Records for the task
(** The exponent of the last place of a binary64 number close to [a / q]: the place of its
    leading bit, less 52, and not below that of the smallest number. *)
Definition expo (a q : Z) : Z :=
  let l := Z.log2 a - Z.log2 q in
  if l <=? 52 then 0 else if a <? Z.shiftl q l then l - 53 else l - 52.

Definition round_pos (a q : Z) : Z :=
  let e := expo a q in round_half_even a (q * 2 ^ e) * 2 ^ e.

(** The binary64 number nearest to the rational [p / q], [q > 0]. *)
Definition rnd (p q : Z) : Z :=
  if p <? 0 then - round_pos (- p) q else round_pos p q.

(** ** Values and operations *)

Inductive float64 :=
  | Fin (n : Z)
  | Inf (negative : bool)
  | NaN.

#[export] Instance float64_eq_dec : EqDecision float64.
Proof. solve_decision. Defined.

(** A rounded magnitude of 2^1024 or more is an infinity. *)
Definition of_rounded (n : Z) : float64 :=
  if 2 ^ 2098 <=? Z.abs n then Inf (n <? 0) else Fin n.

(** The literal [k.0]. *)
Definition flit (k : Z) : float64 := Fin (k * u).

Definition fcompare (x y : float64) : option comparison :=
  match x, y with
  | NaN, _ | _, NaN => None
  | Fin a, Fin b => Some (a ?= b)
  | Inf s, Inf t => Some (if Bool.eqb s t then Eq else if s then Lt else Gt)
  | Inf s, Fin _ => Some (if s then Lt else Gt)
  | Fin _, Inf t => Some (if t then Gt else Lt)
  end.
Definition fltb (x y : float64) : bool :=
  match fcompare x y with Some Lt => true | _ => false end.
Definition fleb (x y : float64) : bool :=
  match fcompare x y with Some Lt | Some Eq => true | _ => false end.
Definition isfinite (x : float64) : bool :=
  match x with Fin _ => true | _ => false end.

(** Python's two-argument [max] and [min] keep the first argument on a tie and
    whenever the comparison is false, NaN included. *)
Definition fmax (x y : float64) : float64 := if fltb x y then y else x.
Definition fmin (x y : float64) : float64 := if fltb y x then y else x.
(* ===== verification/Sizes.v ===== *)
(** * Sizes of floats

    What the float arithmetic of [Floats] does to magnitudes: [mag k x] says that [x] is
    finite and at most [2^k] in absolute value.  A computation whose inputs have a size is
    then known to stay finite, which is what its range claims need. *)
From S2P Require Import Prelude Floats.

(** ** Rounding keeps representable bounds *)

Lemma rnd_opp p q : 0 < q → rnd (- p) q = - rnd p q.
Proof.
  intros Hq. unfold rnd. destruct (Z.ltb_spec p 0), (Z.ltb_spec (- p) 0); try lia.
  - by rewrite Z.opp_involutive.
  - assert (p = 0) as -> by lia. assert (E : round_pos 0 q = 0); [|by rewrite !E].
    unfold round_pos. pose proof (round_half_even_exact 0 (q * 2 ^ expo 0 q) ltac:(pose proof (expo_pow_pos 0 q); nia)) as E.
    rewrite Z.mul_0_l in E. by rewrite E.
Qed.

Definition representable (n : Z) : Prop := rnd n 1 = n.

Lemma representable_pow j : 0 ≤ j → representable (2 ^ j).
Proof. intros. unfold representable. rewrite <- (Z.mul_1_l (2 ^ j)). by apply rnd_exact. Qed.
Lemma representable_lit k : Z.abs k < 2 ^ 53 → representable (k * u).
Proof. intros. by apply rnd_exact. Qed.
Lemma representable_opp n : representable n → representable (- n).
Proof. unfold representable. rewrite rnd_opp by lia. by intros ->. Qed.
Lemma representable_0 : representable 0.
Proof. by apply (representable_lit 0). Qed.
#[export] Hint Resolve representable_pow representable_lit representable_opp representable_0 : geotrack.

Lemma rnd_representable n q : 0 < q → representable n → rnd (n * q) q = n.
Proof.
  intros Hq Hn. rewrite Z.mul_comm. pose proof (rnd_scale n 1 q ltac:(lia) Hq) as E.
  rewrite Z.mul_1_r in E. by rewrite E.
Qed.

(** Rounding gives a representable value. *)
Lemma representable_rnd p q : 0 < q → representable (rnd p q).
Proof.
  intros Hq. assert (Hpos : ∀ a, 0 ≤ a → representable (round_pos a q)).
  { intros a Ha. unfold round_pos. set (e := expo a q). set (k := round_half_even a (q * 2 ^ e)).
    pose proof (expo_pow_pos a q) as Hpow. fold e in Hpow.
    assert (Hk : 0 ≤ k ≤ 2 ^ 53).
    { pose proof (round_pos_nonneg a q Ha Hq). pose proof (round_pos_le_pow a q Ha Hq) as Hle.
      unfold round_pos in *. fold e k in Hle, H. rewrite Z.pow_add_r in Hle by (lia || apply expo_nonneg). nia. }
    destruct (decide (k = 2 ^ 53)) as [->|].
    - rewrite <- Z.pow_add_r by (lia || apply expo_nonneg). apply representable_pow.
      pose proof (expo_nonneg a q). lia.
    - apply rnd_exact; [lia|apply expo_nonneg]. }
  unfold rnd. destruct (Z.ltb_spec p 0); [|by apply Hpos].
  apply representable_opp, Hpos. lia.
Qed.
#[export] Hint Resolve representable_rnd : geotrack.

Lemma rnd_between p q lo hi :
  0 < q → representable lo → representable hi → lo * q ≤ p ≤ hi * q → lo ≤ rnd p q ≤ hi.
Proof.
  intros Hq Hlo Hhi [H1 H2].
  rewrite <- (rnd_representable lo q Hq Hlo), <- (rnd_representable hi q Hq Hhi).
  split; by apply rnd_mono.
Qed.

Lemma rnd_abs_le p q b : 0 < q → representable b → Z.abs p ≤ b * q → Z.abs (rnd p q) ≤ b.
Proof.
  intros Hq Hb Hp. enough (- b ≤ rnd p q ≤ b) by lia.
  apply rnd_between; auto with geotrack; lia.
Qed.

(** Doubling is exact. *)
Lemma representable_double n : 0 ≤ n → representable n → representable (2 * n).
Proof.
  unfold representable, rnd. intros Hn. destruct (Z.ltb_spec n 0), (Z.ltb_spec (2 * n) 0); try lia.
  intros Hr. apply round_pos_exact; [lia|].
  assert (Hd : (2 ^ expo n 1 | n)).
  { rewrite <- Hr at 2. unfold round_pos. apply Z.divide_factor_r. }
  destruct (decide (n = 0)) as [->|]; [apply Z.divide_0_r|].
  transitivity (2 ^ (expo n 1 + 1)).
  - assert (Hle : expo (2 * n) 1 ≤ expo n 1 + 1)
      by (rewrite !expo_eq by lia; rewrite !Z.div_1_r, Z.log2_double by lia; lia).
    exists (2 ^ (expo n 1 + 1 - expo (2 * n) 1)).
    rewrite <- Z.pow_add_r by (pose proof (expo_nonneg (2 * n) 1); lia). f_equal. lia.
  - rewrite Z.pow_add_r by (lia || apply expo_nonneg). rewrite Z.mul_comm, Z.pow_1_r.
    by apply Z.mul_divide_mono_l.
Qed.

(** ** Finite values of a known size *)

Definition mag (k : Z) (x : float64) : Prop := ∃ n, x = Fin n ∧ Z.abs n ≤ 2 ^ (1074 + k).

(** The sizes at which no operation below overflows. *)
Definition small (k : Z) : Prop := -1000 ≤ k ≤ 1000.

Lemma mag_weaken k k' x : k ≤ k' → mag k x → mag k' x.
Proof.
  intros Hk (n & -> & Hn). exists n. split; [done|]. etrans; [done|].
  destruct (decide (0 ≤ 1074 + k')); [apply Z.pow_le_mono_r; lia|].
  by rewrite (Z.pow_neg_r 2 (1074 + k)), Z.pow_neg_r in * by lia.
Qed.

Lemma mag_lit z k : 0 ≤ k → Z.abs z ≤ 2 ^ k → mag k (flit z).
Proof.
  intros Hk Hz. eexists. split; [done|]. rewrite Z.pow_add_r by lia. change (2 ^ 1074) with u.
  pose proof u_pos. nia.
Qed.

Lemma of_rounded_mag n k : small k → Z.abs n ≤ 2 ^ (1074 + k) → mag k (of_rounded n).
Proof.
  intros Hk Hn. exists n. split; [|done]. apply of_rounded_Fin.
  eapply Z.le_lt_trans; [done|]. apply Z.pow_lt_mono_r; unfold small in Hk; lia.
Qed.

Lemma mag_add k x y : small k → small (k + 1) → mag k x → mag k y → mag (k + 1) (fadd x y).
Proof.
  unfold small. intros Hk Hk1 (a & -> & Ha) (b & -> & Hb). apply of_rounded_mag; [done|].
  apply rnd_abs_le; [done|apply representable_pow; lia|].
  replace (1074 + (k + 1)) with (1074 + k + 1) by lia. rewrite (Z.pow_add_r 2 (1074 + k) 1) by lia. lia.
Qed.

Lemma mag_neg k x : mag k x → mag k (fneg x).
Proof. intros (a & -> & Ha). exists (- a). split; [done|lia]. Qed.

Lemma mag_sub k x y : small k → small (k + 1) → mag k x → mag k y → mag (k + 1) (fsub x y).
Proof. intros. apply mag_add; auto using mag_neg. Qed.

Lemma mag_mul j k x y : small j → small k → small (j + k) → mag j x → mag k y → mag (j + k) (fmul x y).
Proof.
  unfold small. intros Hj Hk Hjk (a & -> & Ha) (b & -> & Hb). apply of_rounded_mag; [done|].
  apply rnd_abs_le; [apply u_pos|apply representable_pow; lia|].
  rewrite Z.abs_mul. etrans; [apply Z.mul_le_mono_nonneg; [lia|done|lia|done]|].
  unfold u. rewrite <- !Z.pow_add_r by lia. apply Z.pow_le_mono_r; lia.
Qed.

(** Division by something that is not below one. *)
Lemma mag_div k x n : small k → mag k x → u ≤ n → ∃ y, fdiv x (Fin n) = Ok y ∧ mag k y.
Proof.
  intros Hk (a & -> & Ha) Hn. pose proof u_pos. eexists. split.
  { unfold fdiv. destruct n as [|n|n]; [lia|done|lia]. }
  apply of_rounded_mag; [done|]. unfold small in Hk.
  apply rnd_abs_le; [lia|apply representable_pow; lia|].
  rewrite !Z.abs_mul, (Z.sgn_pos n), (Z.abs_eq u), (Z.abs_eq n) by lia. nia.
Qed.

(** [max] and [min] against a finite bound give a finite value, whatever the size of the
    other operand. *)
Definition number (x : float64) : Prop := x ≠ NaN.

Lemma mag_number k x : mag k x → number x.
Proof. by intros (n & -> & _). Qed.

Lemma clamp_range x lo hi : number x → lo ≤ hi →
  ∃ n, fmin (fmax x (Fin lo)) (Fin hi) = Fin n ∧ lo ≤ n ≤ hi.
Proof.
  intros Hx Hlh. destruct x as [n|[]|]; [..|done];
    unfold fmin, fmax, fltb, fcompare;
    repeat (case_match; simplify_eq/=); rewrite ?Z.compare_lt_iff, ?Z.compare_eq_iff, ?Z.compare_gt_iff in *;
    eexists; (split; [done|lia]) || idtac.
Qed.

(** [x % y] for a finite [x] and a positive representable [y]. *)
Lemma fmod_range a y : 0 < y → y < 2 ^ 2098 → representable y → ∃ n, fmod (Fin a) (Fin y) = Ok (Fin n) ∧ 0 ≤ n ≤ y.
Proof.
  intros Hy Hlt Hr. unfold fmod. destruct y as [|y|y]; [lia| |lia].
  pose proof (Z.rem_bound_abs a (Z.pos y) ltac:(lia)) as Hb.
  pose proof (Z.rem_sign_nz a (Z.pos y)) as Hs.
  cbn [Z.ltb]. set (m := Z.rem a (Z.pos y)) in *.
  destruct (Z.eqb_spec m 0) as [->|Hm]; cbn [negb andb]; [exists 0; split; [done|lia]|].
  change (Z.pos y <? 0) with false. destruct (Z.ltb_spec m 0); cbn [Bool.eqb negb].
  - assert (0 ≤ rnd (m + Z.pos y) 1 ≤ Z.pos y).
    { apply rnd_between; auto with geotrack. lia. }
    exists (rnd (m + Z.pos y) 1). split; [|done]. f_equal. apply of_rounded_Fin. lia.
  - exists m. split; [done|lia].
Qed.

Aim of the task
Everything in the material above from the line that has "Proof. solve_decision. Defined." through the line that has "Definition fltb (x" must be duplicated exactly, with no other lines given.

Answer for this exercise
Proof. solve_decision. Defined.

(** A rounded magnitude of 2^1024 or more is an infinity. *)
Definition of_rounded (n : Z) : float64 :=
  if 2 ^ 2098 <=? Z.abs n then Inf (n <? 0) else Fin n.

(** The literal [k.0]. *)
Definition flit (k : Z) : float64 := Fin (k * u).

Definition fcompare (x y : float64) : option comparison :=
  match x, y with
  | NaN, _ | _, NaN => None
  | Fin a, Fin b => Some (a ?= b)
  | Inf s, Inf t => Some (if Bool.eqb s t then Eq else if s then Lt else Gt)
  | Inf s, Fin _ => Some (if s then Lt else Gt)
  | Fin _, Inf t => Some (if t then Gt else Lt)
  end.
Definition fltb (x y : float64) : bool :=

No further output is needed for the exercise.